Going to tAlk to the Rheumo any advice on what questions to ask or any treatment that may have helped your child that I am missing.
__________________
DS - -Crohn's -Stelara -mtx-IVIG
04-11-2014, 11:52 AM   #2
Clash
Forum Monitor
 
Clash's Avatar
 
Join Date: Apr 2012
Location: Georgia

My Support Groups:
C's knee joints, ankles and sometimes wrists flare with his disease but his back is a different dx and the rheumatologist said that he needs a biologic to stop fusion but he has had that lower back pain since dx and had been on remicade that entire time.

I'm so new to this new dx that I'm unsure of all that it entails but Maya142 maybe be able to give you more guidance.
__________________
Clash
Mom to
C age 19
dx March 2012 CD

CURRENT MEDS: MTX injections, Stelara


Dx May 2014: JSpA
8/2014 ileocecectomy
9/2017 G tube

PAST MEDS: remicade, oral mtx, humira
04-11-2014, 12:35 PM   #3
DanceMom
Senior Member
A has pain/stiffness too, but no redness/swelling.
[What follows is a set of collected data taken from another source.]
(* ===== verification/FleetWitnesses.v ===== *)
(** * FleetWitnesses: a concrete fleet

    Deployments named by one character, a fleet of three nodes halfway through a rollout, what
    the whole planner makes of it, and the planner's theorems with hypotheses applied at it. *)
From S2P Require Import Prelude Identity Maps Releases Routes Dataflow Telemetry Window Rollout Assign.
From S2P Require Import Retention Regression Admission Plan Fixtures FleetFixtures.

(** ** Deployments *)

#[export] Instance fleet_deployments : Deployments := {|
  DesiredDeployment := ascii;
  deployment_identity := λ c, Some (hex64 c);
  deployment_name := λ c, String c EmptyString;
  target_sha256 := λ _, hex64 "e";
  rollback_to := λ _ previous, Some previous;
|}.

(** ** The fleet: [a] is on the new deployment, [b] and [c] still on the old one *)

Definition old_d : DesiredDeployment := "0"%char.
Definition new_d : DesiredDeployment := "1"%char.
Definition old_id : string := hex64 "0".
Definition new_id : string := hex64 "1".

Definition envelope (node id verdict : string) : Envelope := enc_fields [node; id; verdict].

Definition fleet_nodes : BTreeMap string := {[ "a" := "web"; "b" := "web"; "c" := "web" ]}.
Definition fleet_keys : gmap string P256PublicKey := {[ "a" := "pinned"; "b" := "pinned"; "c" := "pinned" ]}.
Definition fleet_published : BTreeMap string := {[ "a" := new_id; "b" := old_id; "c" := old_id ]}.
Definition fleet_reports : gmap string Envelope :=
  {[ "a" := envelope "a" new_id "ok"; "b" := envelope "b" old_id "ok";
     "c" := envelope "c" old_id "ok" ]}.

Definition web : ResolvedGroup := mkResolvedGroup "web" ∅ [] ∅ None new_d 1 false.
Definition fleet_groups : BTreeMap ResolvedGroup := {[ "web" := web ]}.
Definition web_state : AdmittedDeployment := mkAdmitted new_d [old_d].
Definition fleet_admitted : BTreeMap AdmittedDeployment := {[ "web" := web_state ]}.

Definition no_cache : VerifiedReports := mkVerifiedReports ∅ 0.

Definition fleet_inputs (reports : gmap string Envelope) : RolloutInputs :=
  mkRolloutInputs fleet_groups {[ "web" := ∅ ]} fleet_nodes reports fleet_keys fleet_published ∅ ∅ ∅
    ∅ old_d.

Definition fleet_set : UpdateGroupSet := mkUpdateGroupSet "all" ∅ None [] [] None RRollback.

Definition fleet_durable : durable :=
  mkDurable fleet_admitted ∅ (mkObservationLog ∅ ∅) no_cache.

Definition fleet_o : Observations :=
  observations (fleet_inputs fleet_reports) (verify_fleet fleet_reports fleet_keys no_cache) noon_ms.

(** One healthy node takes the only slot; the other is held where it is. *)
Example planner_stages_one_node_at_a_time :
  rp_node_deployments ∘ fst <$>
    plan_rollouts [fleet_set] (fleet_inputs fleet_reports) fleet_durable noon 0
  = Some {[ "a" := new_d; "b" := new_d; "c" := old_d ]}.
Proof. vm_compute. reflexivity. Qed.

(** Once [a] rejects the new deployment, the set's policy rolls the group back: [a] waits for
    nobody, [b] and [c] stay on the old deployment, and the new one is vetoed. *)
Definition regressed_reports : gmap string Envelope :=
  <["a" := envelope "a" new_id "rejected"]> fleet_reports.

Example planner_rolls_a_regression_back :
  (λ x, (rp_node_deployments x.1, rp_blocked x.1, dom (du_vetoed x.2), du_admitted x.2 !! "web")) <$>
    plan_rollouts [fleet_set] (fleet_inputs regressed_reports) fleet_durable noon 0
  = Some ({[ "a" := old_d; "b" := old_d; "c" := old_d ]}, {[ new_id ]}, {[ new_id ]},
          Some (mkAdmitted old_d [new_d])).
Proof. vm_compute. reflexivity. Qed.

(** A node outside the group that also rejected the deployment, and is silent, does not delay
    the response. *)
Example rollback_waits_only_for_its_own_members :
  (λ x, du_admitted x.2 !! "web") <$>
    plan_rollouts [fleet_set] (fleet_inputs regressed_reports)
      (mkDurable fleet_admitted ∅ (mkObservationLog {[ "z" ]} {[ ("z", new_id) ]}) no_cache) noon 0
  = Some (Some (mkAdmitted old_d [new_d])).
Proof. vm_compute. reflexivity. Qed.

(** ** Witnesses *)

Lemma no_cache_sound : cache_sound no_cache.
Proof. intros node e He. exfalso. exact (lookup_empty_Some node e He). Qed.

Definition monday_window : RolloutWindow :=
  mkRolloutWindow [Monday] (Some 2%Z) (Some "2024-10-07"%string) "22:00" "06:00".

(** A Monday night window is still open at two on the Tuesday after. *)
Example monday_night_is_open : is_active monday_window (mkInstant 20004 7200) = true.
Proof. vm_compute. reflexivity. Qed.

Lemma moves_within_budget_witness :
  (length (disturbed (assign_nodes fleet_groups fleet_admitted ∅ fleet_o ∅ ∅) fleet_o "web"
             new_d new_id) ≤ 1)%nat.
Proof.
  apply (moves_within_budget fleet_groups fleet_admitted ∅ fleet_o ∅ ∅ "web" web web_state new_id);
    reflexivity.
Defined.

Lemma every_pass_moves_a_node_witness :
  ∃ m, m ∈ nodes fleet_o "web" ∧ advanced fleet_o m new_id = false
    ∧ assign_nodes fleet_groups fleet_admitted ∅ fleet_o ∅ ∅ !! m = Some new_d.
Proof.
  apply (every_pass_moves_a_node fleet_groups fleet_admitted ∅ fleet_o ∅ ∅ "web" web web_state
           new_id "c").
  - reflexivity.
  - reflexivity.
  - reflexivity.
  - apply not_elem_of_empty.
  - apply elem_of_nodes. reflexivity.
  - apply not_elem_of_empty.
  - apply not_elem_of_empty.
  - vm_compute. reflexivity.
  - left. apply Nat.ltb_lt. vm_compute. reflexivity.
Defined.

(** ** A release graph *)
I'm anxious to hear the replies on this thread as it would apply to her as well.
__________________
A is 12

Diagnoses: Immune Dysfunction, Hypogammaglobulinemia, Asthma, Allergies

Treatment: Hizentra, Flovent, Zyrtec, Cellcept
04-11-2014, 03:00 PM   #4
Maya142
Forum Monitor
 
Maya142's Avatar
 
Join Date: Jul 2013

My Support Groups:
YES yes yes MLP!
Neither of my girls have redness/swelling now that they are on Humira. Both are still very stiff - cannot touch their toes (though both have permanently lost mobility in their lower backs), hips don't move well. A lot of the pain can be from enthesitis - inflammation where tendons/ligaments insert at the bone.
Look up enthesitis related arthritis or spondyloarthropathy.
Spondylitis.org is a good resource.
__________________
Mom of M (20)
diagnosed with Crohn's Disease at 16
Juvenile Idiopathic Arthritis at 12
Juvenile Ankylosing Spondylitis at 16

Mom of S (23)
dx with JIA at 14
Ankylosing Spondylitis at 18
04-11-2014, 03:01 PM   #5
Jenn
Senior Member
 
Jenn's Avatar
 
Join Date: Jul 2011
Location: San Diego, California
Even though Humira is used for arthritis, it can cause joint pain. Wouldn't hurt to follow up with the GI as well as the Rheumo.
__________________
Jennifer ~ son dx at age 8, Sep 2010
currently on Humira, Feb 2012+, MTX (20mg) Aug 2017+, folic acid
past use: 6mp for Sep 2010-Apr 2011 (not effective enough), then Remicade April 2011-Dec 2011 (built antibodies); additional 6MP Aug 2012-Sep 2013; Periactin for appetite Sep 2010-Sep 2013
other: Centrum chewable multi; calcium-vitD;
Derma-Smoothe for psoriasis rashes; Alrex, Zaditor eye drops for vernal conjunctivitis; history of asthma, ear infections
04-11-2014, 03:04 PM   #6
Maya142
Forum Monitor
 
Maya142's Avatar
 
Join Date: Jul 2013

My Support Groups:
More resources:
http://www.cincinnatichildrens.org/h...dyloarthritis/

http://www.aboutkidshealth.ca/en/res...arthritis.aspx

We have found that while anti-TNFs help a lot, they don't take away the pain and stiffness completely. That's why both my daughters are on combinations of meds- Humira + sulfasalazine +nsaid and Humira+ mtx+ nsaid. Studies have showed that this type of arthritis is very hard to control in terms of pain and stiffness (unless you're part of the lucky subset that are greatly helped by Anti-TNFs). Both my girls have had disease progression and both will likely need hip replacements even though they've been on anti-TNFs for years.
04-11-2014, 05:45 PM   #7
AZMOM
Moderator
 
AZMOM's Avatar
 
Join Date: Nov 2010

My Support Groups:
MLP - You can absolutely have arthritis symptoms while your gut is normal. Been there. Done that!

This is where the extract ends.